>>

Lemma other_than_zeros_spec addr :
  Forall is_cchar addr -> other_than_zeros addr = negb (forallb zero_dot addr).
Proof.
  intros H. unfold other_than_zeros, cp. f_equal.
  destruct (forallb zero_dot addr) eqn:E.
  - rewrite (proj2 (strspn_all _ _) E), nth_overflow; [done|lia].
  - assert (Hlt : (strspn zero_dot addr < length addr)%nat).
    { pose proof (strspn_le zero_dot addr). pose proof (strspn_all zero_dot addr).
      assert (strspn zero_dot addr <> length addr) by (intros ?%H1; congruence). lia. }
    apply Z.eqb_neq. pose proof (proj1 (Forall_nth is_cchar 0 addr) H _ Hlt) as Hc. zb. lia.
Qed.

(** The initial octet is refused: it is complete, it is zero, and the address
    holds something else than zeros and dots. *)
Definition bad_initial (addr : bytes) (bc : Z) (fs : list bytes) : bool :=
  (bc =? 0) && (1 <? length fs)%nat && (octet_val 0 (hd [] fs) =? 0) && other_than_zeros addr.

Lemma bad_initial_later addr bc fs : 0 < bc -> bad_initial addr bc fs = false.
Proof. intros H. unfold bad_initial. by rewrite (proj2 (Z.eqb_neq bc 0)) by lia. Qed.

(** The scanner is right from any point inside an octet: [bc] octets are behind
    it, [cur] holds the digits of the present one. *)
Lemma ipv4_loop_spec addr s : forall cur bc bv,
  Forall is_cchar s -> forallb ISDIGIT cur = true -> octet_val 0 cur <= 255 -> 0 <= bc ->
  cur ++ s <> [] -> (cur <> [] -> bv = octet_val 0 cur) ->
  ipv4_loop addr s (negb (length cur =? 0)%nat) (if (length cur =? 0)%nat then bc else bc + 1) bv =
    let fs := split_from "."%ch cur s in
    if forallb octet_ok fs && negb (bad_initial addr bc fs)
    then Some (bc + Z.of_nat (length fs)) else None.
Proof.
  induction s as [|c s IH]; intros cur bc bv Hs Hcur Hv Hbc Hne Hbv.
  { rewrite app_nil_r in Hne. destruct cur as [|x cur]; [done|].
    cbn [ipv4_loop split_from forallb]. unfold octet_ok, bad_initial. rewrite Hcur.
    rewrite (proj2 (Z.leb_le _ 255)) by done. cbn. by rewrite andb_false_r. }
  apply Forall_cons in Hs as [Hc Hs]. cbn [ipv4_loop split_from].
  destruct (ISDIGIT c) eqn:Hd.
  { assert (Hp : (c =? "."%ch) = false) by (apply Z.eqb_neq; intros ->; discriminate Hd).
    rewrite Hp, negb_involutive.
    assert (Hval : octet_val 0 (cur ++ [c]) =
      (if (length cur =? 0)%nat then 0 else bv) * 10 + (c - "0"%ch)).
    { rewrite octet_val_snoc. destruct cur; [done|]. by rewrite Hbv. }
    assert (Hcur' : forallb ISDIGIT (cur ++ [c]) = true) by (rewrite forallb_app, Hcur; cbn; by rewrite Hd).
    specialize (IH (cur ++ [c]) bc (octet_val 0 (cur ++ [c])) Hs Hcur').
    replace (length (cur ++ [c]) =? 0)%nat with false in IH by (rewrite length_app; cbn; lia).
    assert (Hsel : (if (length cur =? 0)%nat
       then ((if (length cur =? 0)%nat then bc else bc + 1) + 1, 0)
       else (if (length cur =? 0)%nat then bc else bc + 1, bv)) =
       (bc + 1, if (length cur =? 0)%nat then 0 else bv)) by (by destruct (length cur =? 0)%nat).
    rewrite Hsel, <- Hval. destruct (Z.gtb_spec (octet_val 0 (cur ++ [c])) 255) as [Hg|Hg].
    - rewrite octet_first; [done|]. intros t. by apply octet_ok_bad.
    - apply IH; [done|done|by destruct cur|done]. }
  destruct (Z.eqb_spec c "."%ch) as [->|Hp].
  { rewrite negb_involutive, cp_nonzero by done. cbn [forallb].
    destruct cur as [|x cur]; [done|]. cbn [length Nat.eqb orb].
    replace (octet_ok (x :: cur)) with true
      by (unfold octet_ok; rewrite Hcur; symmetry; by apply Z.leb_le).
    case_bool_decide as Hs0; [by subst s|]. cbn [andb].
    assert (H1 : (bc + 1 =? 1) = (bc =? 0)) by lia.
    assert (H2 : (1 <? S (length (split_from "."%ch [] s)))%nat = true).
    { pose proof (split_from_nonempty "."%ch [] s). destruct (split_from "."%ch [] s); [done|]. cbn. lia. }
    rewrite H1, Hbv by done. unfold bad_initial. cbn [hd length]. rewrite H2, andb_true_r.
    destruct ((bc =? 0) && (octet_val 0 (x :: cur) =? 0) && other_than_zeros addr) eqn:Hb.
    { by rewrite andb_false_r. }
    specialize (IH [] (bc + 1) (octet_val 0 (x :: cur))). cbn in IH. rewrite IH; [|done..|lia|done|done].
    rewrite bad_initial_later by lia. cbn [negb]. rewrite !andb_true_r.
    destruct (forallb _ _); [|done]. f_equal. cbn [length]. lia. }
  rewrite octet_first; [done|]. intros t. apply (octet_ok_char _ c); [|done].
  rewrite !in_app_iff. left. right. by left.
Qed.

Lemma valid_ipv4_hostaddr_eq addr :
  Forall is_cchar addr -> valid_ipv4_hostaddr addr = ipv4_ok addr.
Proof.
  intros H. unfold valid_ipv4_hostaddr, ipv4_ok.
  destruct (decide (addr = [])) as [->|Hn]; [done|].
  pose proof (ipv4_loop_spec addr addr [] 0 0 H) as Hl. cbn in Hl. rewrite Hl; [|done..].
  unfold split_on, bad_initial, BYTES_NEEDED. rewrite other_than_zeros_spec by done.
  set (fs := split_from "."%ch [] addr). cbn [Z.eqb].
  destruct (forallb octet_ok fs); cbn [andb]; [|by rewrite andb_false_r].
  destruct (length fs =? 4)%nat eqn:E4.
  - apply Nat.eqb_eq in E4. rewrite E4. cbn.
    destruct (octet_val 0 (hd [] fs) =? 0), (forallb zero_dot addr); done.
  - apply Nat.eqb_neq in E4. cbn [andb].
    repeat case_match; simplify_eq; try done; apply Z.eqb_neq; lia.
Qed.

(** valid_ipv4_hostaddr() accepts exactly four dot-separated decimal
    numbers, each with at least one digit and at most 255, where the first may be
    zero only in an address of zeros and dots (0.0.0.0 but not 0.1.2.3). *)
Theorem valid_ipv4_hostaddr_spec addr :
  Forall is_cchar addr -> valid_ipv4_hostaddr addr = ipv4_ok addr.
Proof. exact (valid_ipv4_hostaddr_eq addr). Qed.

Lemma valid_ipv4_hostaddr_spec_witness :
  valid_ipv4_hostaddr (str "0.0.0.0") = true /\ valid_ipv4_hostaddr (str "0.1.2.3") = false /\
  valid_ipv4_hostaddr (str "127.0.0.256") = ipv4_ok (str "127.0.0.256").
Proof.
  split_and!; [reflexivity|reflexivity|].
  apply (valid_ipv4_hostaddr_spec (str "127.0.0.256")). repeat constructor.
Defined.

(** ** Lemmas: IPv6 addresses *)

(** The scan, field by field: [i] colons are behind it, [nf] is null_field. *)
Fixpoint fields_ok (i nf : Z) (fs : list bytes) : bool :=
  match fs with
  | [] => false
  | f :: rest =>
      match rest with
      | [] => (2 <=? i) && ((hex_field f && (negb (is_empty f) || (nf =? i - 1))) ||
                ((i <=? 6) && (strspn hex_char f <=? 4)%nat && ipv4_ok f))
      | g :: r =>
          let null := is_empty g && negb (length r =? 0)%nat in
          hex_field f && (negb (i =? 0) || negb (is_empty f) || null) && (i + 1 <=? 7) &&
          (if null then (nf <=? 0) && fields_ok (i + 1) (i + 1) rest
           else fields_ok (i + 1) nf rest)
      end
  end.

Lemma is_empty_true f : is_empty f = true <-> f = [].
Proof. by destruct f. Qed.

Lemma fields_ok_spec fs : forall f (prev : bytes) i nf,
  1 <= i <= 7 -> 0 <= nf <= i -> (nf = i <-> f = [] /\ fs <> []) ->
  (2 <= i -> f = [] -> fs = [] -> (nf = i - 1 <-> prev = [])) ->
  fields_ok i nf (f :: fs) =
    let n := i + Z.of_nat (length fs) in
    (2 <=? n) && (n <=? 7) && forallb hex_field (removelast (f :: fs)) &&
    ((if (0 <? nf)%Z then 1 else 0) + count_empty (tl (removelast (f :: fs))) <=? 1)%nat &&
    ipv6_last_ok n (List.last (prev :: removelast (f :: fs)) []) (List.last (f :: fs) []).
Proof.
  induction fs as [|g r IH]; intros f prev i nf Hi Hnf H1 H2.
  { cbn -[hex_field ipv4_ok strspn]. rewrite Z.add_0_r, (proj2 (Z.leb_le i 7)) by lia.
    unfold ipv6_last_ok. destruct (Z.leb_spec 2 i); cbn; [|done].
    replace ((if (0 <? nf)%Z then 1 else 0) + 0 <=? 1)%nat with true by (case_match; done).
    cbn. f_equal. f_equal. destruct (is_empty f) eqn:Ef; cbn; [|done].
    apply is_empty_true in Ef. specialize (H2 ltac:(done) Ef eq_refl).
    apply eq_true_iff_eq. by rewrite Z.eqb_eq, is_empty_true. }
  set (null := is_empty g && negb (length r =? 0)%nat).
  assert (Hnull : null = true <-> g = [] /\ r <> []).
  { unfold null. rewrite andb_true_iff, is_empty_true. clear; destruct r; cbn; naive_solver. }
  change (fields_ok i nf (f :: g :: r)) with
    (hex_field f && (negb (i =? 0) || negb (is_empty f) || null) && (i + 1 <=? 7) &&
     (if null then (nf <=? 0) && fields_ok (i + 1) (i + 1) (g :: r)
      else fields_ok (i + 1) nf (g :: r))).
  rewrite (proj2 (Z.eqb_neq i 0)) by lia. cbn [negb orb]. rewrite andb_true_r.
  cbn zeta. replace (i + Z.of_nat (length (g :: r))) with (i + 1 + Z.of_nat (length r)) by (cbn [length]; lia).
  destruct (Z.leb_spec (i + 1) 7) as [Hle|Hgt].
  2:{ rewrite (proj2 (Z.leb_gt (i + 1 + _) 7)) by lia. by rewrite !andb_false_r. }
  rewrite (proj2 (Z.leb_le 2 (i + 1 + _))) by lia.
  assert (Hlast : List.last (prev :: removelast (f :: g :: r)) [] =
    List.last (f :: removelast (g :: r)) []) by done.
  rewrite Hlast. change (removelast (f :: g :: r)) with (f :: removelast (g :: r)).
  change (List.last (f :: g :: r) []) with (List.last (g :: r) []). cbn [forallb tl andb].
  assert (Hcount : count_empty (removelast (g :: r)) =
    ((if null then 1 else 0) + count_empty (tl (removelast (g :: r))))%nat).
  { unfold null. destruct r as [|h r]; cbn -[removelast]; [by rewrite andb_false_r|].
    change (removelast (g :: h :: r)) with (g :: removelast (h :: r)). unfold count_empty.
    cbn -[removelast]. rewrite andb_true_r. by destruct (is_empty g). }
  rewrite Hcount.
  assert (Hprev : forall nf', 2 <= i + 1 -> g = [] -> r = [] -> nf' = nf -> (nf' = i + 1 - 1 <-> f = [])).
  { intros nf' _ Hg Hr ->. subst. replace (i + 1 - 1) with i by lia. rewrite H1. naive_solver. }
  destruct null.
  - destruct (proj1 Hnull eq_refl) as [-> Hr]. rewrite (IH [] f (i + 1) (i + 1)); [|lia..|naive_solver lia|naive_solver].
    cbn zeta. rewrite (proj2 (Z.leb_le 2 (i + 1 + _))), (proj2 (Z.ltb_lt 0 (i + 1))) by lia. cbn [andb].
    destruct (Z.leb_spec nf 0), (Z.ltb_spec 0 nf); lia.
  - rewrite (IH g f (i + 1) nf); [|lia..| |].
    + cbn zeta. rewrite (proj2 (Z.leb_le 2 (i + 1 + _))) by lia. cbn [andb].
      by destruct (hex_field f), (i + 1 + _ <=? 7).
    + split; [lia|]. intros H%Hnull. done.
    + intros. by apply Hprev.
Qed.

<<

## What to work on
Go over the data above and copy every line that has the word "ISDIGIT" in it.

## Answer area
  Forall is_cchar s -> forallb ISDIGIT cur = true -> octet_val 0 cur <= 255 -> 0 <= bc ->
  destruct (ISDIGIT c) eqn:Hd.
    assert (Hcur' : forallb ISDIGIT (cur ++ [c]) = true) by (rewrite forallb_app, Hcur; cbn; by rewrite Hd).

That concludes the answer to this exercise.